Educators at a CivXNow coalition convening last year realized that "we're missing people of color, we're missing rural communities, we're missing student voices," Coleman-Mortley says. Both the in-person youth fellowship and the online youth network set out to remedy that by inviting students to weigh in.
Another Hewlett-funded grant in Oklahoma City will test the action civics model on an entire school district, again with diversity in mind. The $1 million initiative brings together Generation Citizen, the Oklahoma City Public Schools and Tufts University's Center for Information & Research on Civic Learning and Engagement. The idea is to train teachers throughout the district to incorporate action civics into a range of courses, including social studies and history.
"If we can be successful in integrating these practices and these ideas in a school system within a state that is really struggling with public education, then that is something that we can apply in other places," says Rey Junco, director of research at CIRCLE. "And by doing it this way, we learn things about young people who are not typically represented in the civic space that we can then fold back into educational initiatives."
The push toward action civics coincides with an upsurge in youth activism, not just in the United States but also worldwide. Young people have always been on the vanguard of public protests, of course, but climate change, gun violence, and threats to immigrant and LGBTQ rights have all helped drive students to the streets.
The number of people ages 18-24 who had attended a march or demonstration tripled between 2016 and 2018, according to CIRCLE, and that was even before Swedish teenager Greta Thunberg launched a worldwide "Fridays for Future" movement that drew millions of students to school climate strikes last year.
This year, a U.S. Climate Strike Coalition is mobilizing students to turn out voters, target primaries, and press for a Green New Deal — a comprehensive legislative package of public works projects and economic reforms to combat climate change. Young voters may also play an outsized role in the Democratic presidential primaries. A recent analysis by CIRCLE credited voters 29 and younger with propelling Sen. Bernie Sanders to victory in the New Hampshire primary.
Like their adult counterparts, the young people agitating for change are not immune from accusations that voices of color are being left out or silenced. When students at Marjorie Stoneman Douglas High School in Parkland, Fla., sparked a nationwide movement of school walkouts over gun violence, some credited the state's comprehensive civics education mandates. But others bemoaned the news media's failure to report on the black youth resistance movements that had preceded Parkland.
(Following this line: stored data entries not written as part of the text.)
(** A handler that starts no refresh. *)
Lemma world_carried n self self' jobs :
  world_ok text_of (self, jobs) → carried n self self' → follows (self, jobs) (self', jobs).
Proof.
  intros (_&Hb&Hj) Hc. split; [|by eapply carried_evolved].
  split_and!; cbn in *; [apply Hc|by rewrite (carried_base _ _ _ Hc)|].
  eapply Forall_impl; [exact Hj|]. intros job. by apply (pending_carried n).
Qed.

Lemma world_same self self' jobs :
  world_ok text_of (self, jobs) → same_text self self' → follows (self, jobs) (self', jobs).
Proof. intros Hw Hs. eapply (world_carried 0); [exact Hw|by apply same_carried]. Qed.

Lemma quiet_carried n self (m : option Editor) jobs :
  world_ok text_of (self, jobs) → runs m (carried n self) →
  runs (self ← m; Some (self, jobs)) (follows (self, jobs)).
Proof. intros Hw Hm. eapply runs_bind; [exact Hm|]. intros s1 Hs1. by apply (world_carried n self). Qed.

Lemma quiet_same self (m : option Editor) jobs :
  world_ok text_of (self, jobs) → runs m (same_text self) →
  runs (self ← m; Some (self, jobs)) (follows (self, jobs)).
Proof. intros Hw Hm. eapply runs_bind; [exact Hm|]. intros s1 Hs1. by apply (world_same self). Qed.

Lemma refresh_world self jobs :
  world_ok text_of (self, jobs) →
  runs (let '(self, job) := refresh_tracker_now self in Some (self, with_job jobs job)) (follows (self, jobs)).
Proof.
  intros (Hok&Hb&Hj). destruct (refresh_now_ok self Hok) as (Hok'&Hd'&Hb'&Hh'&Hjob). cbn [fst snd] in *.
  destruct (refresh_tracker_now self) as [s1 job]. cbn [fst snd] in *. simpl.
  split; [|by apply evolved_same]. split_and!; cbn [fst snd]; [done|by rewrite Hb'|].
  assert (Forall (pending text_of s1) jobs) as Hjobs.
  { eapply Forall_impl; [exact Hj|]. unfold pending. by rewrite Hd'. }
  destruct job as [job|]; [|done]. apply Forall_snoc; [done|].
  destruct (Hjob job eq_refl) as (Hf&(sha&Hbase&Hsha)&Hrev). split_and!; [done| |].
  - exists sha. split; [done|]. by apply (Hb _ _ Hbase).
  - intros d Hd. rewrite Hd' in Hd. destruct (Hrev d Hd) as [-> Htext]. done.
Qed.

Lemma revert_world self jobs line now :
  world_ok text_of (self, jobs) → (as_u32 line < U32_MAX)%Z → reverts self →
  runs ('(self, _, job) ← revert_block self line now; Some (self, with_job jobs job)) (follows (self, jobs)).
Proof.
  intros Hw Hline Hrev. pose proof (revert_block_run self line now (proj1 Hw) Hline Hrev) as Hrun.
  destruct (BlockTracker.block_at _ _) as [found|]; [|done]. eapply runs_bind; [exact Hrun|].
  intros [[s1 done] job] (s0&Hc&Hrest&_). pose proof (world_carried 2 _ _ _ Hw Hc) as [Hw0 He0].
  destruct done; [|by destruct Hrest as [-> ->]].
  pose proof (refresh_world s0 jobs Hw0) as Hr. rewrite <- Hrest in Hr.
  destruct Hr as [Hw1 He1]. split; [done|by eapply evolved_trans].
Qed.

Lemma set_popup_same self block : ok self → same_text self (set_popup self block).
Proof. intros [? ? ? ?]. split; try done. by left. Qed.

Lemma popup_world self jobs now :
  world_ok text_of (self, jobs) →
  (∀ block, popup self = Some block → 0 ≤ start (lines block) < U32_MAX)%Z → reverts self →
  runs ('(self, job) ← revert_from_popup self now; Some (self, with_job jobs job)) (follows (self, jobs)).
Proof.
  intros Hw Hpop Hrev. unfold revert_from_popup.
  destruct (popup self) as [block|] eqn:Hp; [|simpl; split; [done|by apply evolved_same]].
  specialize (Hpop block eq_refl).
  pose proof (block_at_run (tracker self) (start (lines block)) ltac:(lia)) as Hat.
  cbn [tracker set_popup]. destruct (BlockTracker.block_at _ _) as [o|]; [|done]. cbn [mbind option_bind].
  pose proof (world_same _ _ _ Hw (set_popup_same self None (proj1 Hw))) as [Hw' He'].
  case_bool_decide; [|done].
  assert (as_u32 (Z.to_nat (start (lines block))) < U32_MAX)%Z as Hline.
  { unfold as_u32. rewrite Z2Nat.id by lia. unfold U32_MAX in *. rewrite Z.mod_small; lia. }
  pose proof (revert_world _ _ _ now Hw' Hline Hrev) as Hrun.
  destruct (revert_block _ _ _) as [[[s1 ?] job]|]; [|done]. cbn in *. destruct Hrun as [? He].
  split; [done|by eapply evolved_trans].
Qed.

Lemma refreshed_world self jobs i :
  world_ok text_of (self, jobs) → (∀ job, jobs !! i = Some job → job_room job) →
  runs (match jobs !! i with
        | Some job => t ← run_tracker_job job; Some (apply_tracker_job self job t, delete i jobs)
        | None => Some (self, jobs)
        end) (follows (self, jobs)).
Proof.
  intros Hw Hr. destruct (jobs !! i) as [job|] eqn:Hi; [|simpl; split; [done|by apply evolved_same]].
  specialize (Hr job eq_refl). destruct Hw as (Hok&Hb&Hj). cbn [fst snd] in *.
  destruct (Forall_lookup_1 _ _ _ _ Hj Hi) as (Hf&(sha&Hsha&Hbase)&Hrev).
  eapply runs_bind; [by apply run_job_run|]. intros t [_ Ht]. cbn [runs].
  destruct (apply_job_ok self job t) as (Hok'&Hd'&Hb'&Hh'); [done..| |].
  { intros d text sha' Hd Htext Hsha' Hr'. destruct (Hrev d Hd) as [_ Heq]. split; [by apply Heq|].
    rewrite Hsha in Hsha'. injection Hsha' as <-. rewrite Hbase. symmetry. by apply (Hb _ _ Htext). }
  split; [|by apply evolved_same]. split_and!; cbn [fst snd]; [done|by rewrite Hb'|].
  unfold pending. rewrite Hd'. by apply Forall_delete.
Qed.

Lemma install_world self jobs new :
  world_ok text_of (self, jobs) →
  (∀ text sha, new = Base.Text text sha → text = text_of sha ∧ fits (split_lines text)) →
  follows (self, jobs) (install_base self new, jobs).
Proof.
  intros (Hok&Hb&Hj) Hr. cbn [fst snd] in *.
  destruct (install_base_ok self new) as (Hok'&Hd'&Hb'&Hh'); [done|intros ? ? ?; by eapply Hr| |].
  { intros text text' sha Ht Ht'. destruct (Hb _ _ Ht) as [-> _]. by destruct (Hr _ _ Ht') as [-> _]. }
  split; [|by apply evolved_same]. split_and!; cbn [fst snd]; [done|by rewrite Hb'|].
  eapply Forall_impl; [exact Hj|]. unfold pending. by rewrite Hd'.
Qed.

Lemma handle_ok ev w :
  world_ok text_of w → ready text_of ev w → runs (handle ev w) (follows w).
Proof.
  destruct w as [self jobs]. intros Hw Hr. pose proof (proj1 Hw) as Hok. cbn [fst] in Hok.
  destruct ev; cbn [handle ready] in *;
    repeat match type of Hr with inserts _ _ => destruct Hr end;
    try (eapply quiet_same; [done|by first [apply place_caret_same|apply move_rows_same|apply horizontal_same
      |apply word_same|apply line_edge_same|apply doc_edge_same|apply take_whole_same]]);
    try (eapply quiet_carried; [done|by first [apply delete_grapheme_carried|apply insert_newline_carried
      |apply shift_lines_carried|apply paste_carried|apply time_travel_carried|apply replace_text_carried
      |apply replace_and_mark_carried]]).
  - eapply runs_bind; [by apply insert_text_carried|]. intros [s1 ?] ?. by apply (world_carried 2 self).
  - eapply runs_bind; [by apply copy_selection_carried|]. intros [s1 ?] ?. by apply (world_carried 2 self).
  - simpl. by apply (world_same self), unmark_text_same.
  - by apply install_world.
  - by apply refresh_world.
  - destruct Hr as [? ?]. by apply revert_world.
  - simpl. unfold open_marker_popup.
    assert (follows (self, jobs) (self, jobs)) by (split; [done|by apply evolved_same]).
    repeat case_match; try done. by apply (world_same self), set_popup_same.
  - destruct Hr as [? ?]. by apply popup_world.
  - by apply refreshed_world.
Qed.

(** ** A view that shows no file *)

Definition closed (w : world) : Prop := document w.1 = None ∧ Forall job_fair w.2.

Lemma open_closed w : world_ok text_of w → document w.1 = None → closed w.
Proof. intros (_&_&Hj) Hd. split; [done|]. eapply Forall_impl; [exact Hj|]. by intros job (?&_). Qed.

Lemma splice_none self ops after group now :
  document self = None → splice_all self ops after group now = Some (self, false).
Proof. intros Hd. unfold splice_all. by rewrite Hd. Qed.

Lemma insert_none self text group now :
  document self = None → insert_text self text group now = Some (self, false).
Proof. apply splice_none. Qed.

Lemma install_none self new : document self = None → document (install_base self new) = None.
Proof.
  intros Hd. unfold install_base. case_match; [done|]. by destruct (reset_tracker_doc (set_popup (set_base self new) None)) as [-> _].
Qed.

Lemma handle_closed ev w : closed w → ready text_of ev w → runs (handle ev w) closed.
Proof.
  destruct w as [self jobs]. intros [Hd Hj] Hr. cbn [fst snd] in *.
  assert (∀ s, document s = None → closed (s, jobs)) as Hdone by by intros.
  destruct ev; cbn [handle ready] in *;
    unfold delete_grapheme, insert_newline, shift_lines, selected_rows, copy_selection, clip_range, time_travel,
      place_caret, move_rows, horizontal, word, line_edge, doc_edge, take_whole_document,
      replace_text_in_range, replace_and_mark_text_in_range, resolve_replacement, revert_block,
      open_marker_popup, refresh_tracker_now in *;
    cbn [document end_typing_group set_marked set_history] in *; rewrite ?Hd; cbn [mbind option_bind runs];
    try by apply Hdone.
  - by rewrite insert_none.
  - destruct (_ <? _); cbn [mbind option_bind]; [|by apply Hdone]. destruct (negb _); [by apply Hdone|].
    by rewrite splice_none.
  - by rewrite insert_none.
  - unfold paste. case_bool_decide; [by apply Hdone|]. by rewrite insert_none.
  - unfold unmark_text. apply Hdone. by case_match.
  - apply Hdone. by apply install_none.
  - destruct (_ || _); by apply Hdone.
  - apply Hdone. repeat case_match; done.
  - destruct Hr as [Hpop _]. unfold revert_from_popup, revert_block.
    destruct (popup self) as [block|]; [|by apply Hdone]. specialize (Hpop block eq_refl).
    pose proof (block_at_run (tracker self) (start (lines block)) ltac:(lia)) as Hat.
    cbn [tracker set_popup document]. destruct (BlockTracker.block_at _ _) as [o|]; [|done]. cbn [mbind option_bind].
    rewrite Hd. by case_bool_decide.
  - destruct (jobs !! i) as [job|] eqn:Hi; [|by apply Hdone].
    eapply runs_bind; [apply run_job_run; [by apply (Forall_lookup_1 _ _ _ _ Hj Hi)|by apply Hr]|].
    intros t _. cbn [runs]. split; [|by apply Forall_delete]. cbn [fst]. unfold apply_tracker_job.
    repeat case_match; try done. by rewrite schedule_document.
Qed.

Lemma opened_ok raw unit : clean raw → fits (split_lines (normalize_newlines raw)) → world_ok text_of (opened raw unit).
Proof.
  intros Hc Hf. assert (contents (CodeDocument.new raw) = normalize_newlines raw) as Hcont by apply to_from_str.
  split_and!; [|done|by constructor]. split; cbn [document selection history opened fst]; [..|done].
  - intros d [= <-]. rewrite Hcont. apply on_path_default; [by split|done].
  - intros d [= <-]. apply is_cut_0.
  - intros d [= <-]. apply is_cut_0.
Qed.

Lemma steps_ok w w' : world_ok text_of w → rtc (world_step text_of) w w' → world_ok text_of w'.
Proof.
  intros Hw Hsteps. induction Hsteps as [w|w w1 w' (ev&Hr&Hh) _ IH]; [done|].
  apply IH. pose proof (handle_ok ev w Hw Hr) as Hrun. rewrite Hh in Hrun. apply Hrun.
Qed.
End correct.

(** * The editor: a document that must not be edited *)

Section locked.
Context `{Hrope : Rope} `{Hg : Graphemes} `{Hdiff : MyersDiff}.
Implicit Types (self : Editor) (d : CodeDocument.t).

Definition locked self d : Prop := document self = Some d ∧ CodeDocument.read_only d ≠ None.

Lemma splice_all_locked self d ops after group now :
  locked self d → splice_all self ops after group now = Some (self, false).
Proof.
  intros [Hd Hro]. unfold splice_all, CodeDocument.is_read_only. rewrite Hd. by destruct (CodeDocument.read_only d).
Qed.

Lemma insert_text_locked self d text group now :
  locked self d → insert_text self text group now = Some (self, false).
Proof. apply splice_all_locked. Qed.

Lemma is_read_only_locked self d : locked self d → CodeDocument.is_read_only d = true.
Proof. intros [_ Hro]. unfold CodeDocument.is_read_only. by destruct (CodeDocument.read_only d). Qed.

Lemma place_caret_document self offset extend self' :
  place_caret self offset extend = Some self' → document self' = document self.
Proof.
  unfold place_caret. cbn [document end_typing_group set_marked set_history]. destruct (document self) as [d|] eqn:Hd.
  - destruct (clamp d offset) as [o|]; [|done]. cbn [mbind option_bind].
    destruct (goal_column d o); [|done]. by intros [= <-].
  - by intros [= <-].
Qed.

Lemma refresh_now_document self : document (refresh_tracker_now self).1 = document self.
Proof. unfold refresh_tracker_now. destruct (_ || _); [done|]. by repeat case_match. Qed.

(** The document after a handler that returned. *)
Ltac locked_step :=
  match goal with
  | Hl : locked ?self ?d, H : context [splice_all ?s _ _ _ _] |- _ => rewrite (splice_all_locked s d) in H by exact Hl
  | Hl : locked ?self ?d, H : context [insert_text ?s _ _ _] |- _ => rewrite (insert_text_locked s d) in H by exact Hl
  | H : (match ?x with _ => _ end) = Some _ |- _ => destruct x eqn:?; cbn [mbind option_bind] in H; try discriminate H
  | H : (?x ≫= _) = Some _ |- _ => destruct x eqn:?; cbn [mbind option_bind] in H; [|discriminate H]
  | H : Some _ = Some _ |- _ => injection H as H; subst
  end.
Not everyone agrees that action civics is the best way to help students understand politics and government. Action civics has the potential to stir political controversy, to further entrench students "in their preexisting perspectives," and to leave them "cynical and disillusioned" if their activism fails to incite change, argued education writer Natalie Wexler recently in Forbes.
Generation Citizen CEO Scott Warren, who will leave his post in June and recently issued a parting memo that calls on the field to diversify, counters that education should be relevant to students' lives, whatever the topic.
"One thing that we can all agree upon is that our democracy needs to be in a better place," says Warren. "We want to ensure that more people are participating, and we want to ensure that there's more dialogue and discussion and constructive debate going on. Those are things that we really value in action civics."
Disclosure: The Hewlett Foundation is also a funder of The Fulcrum.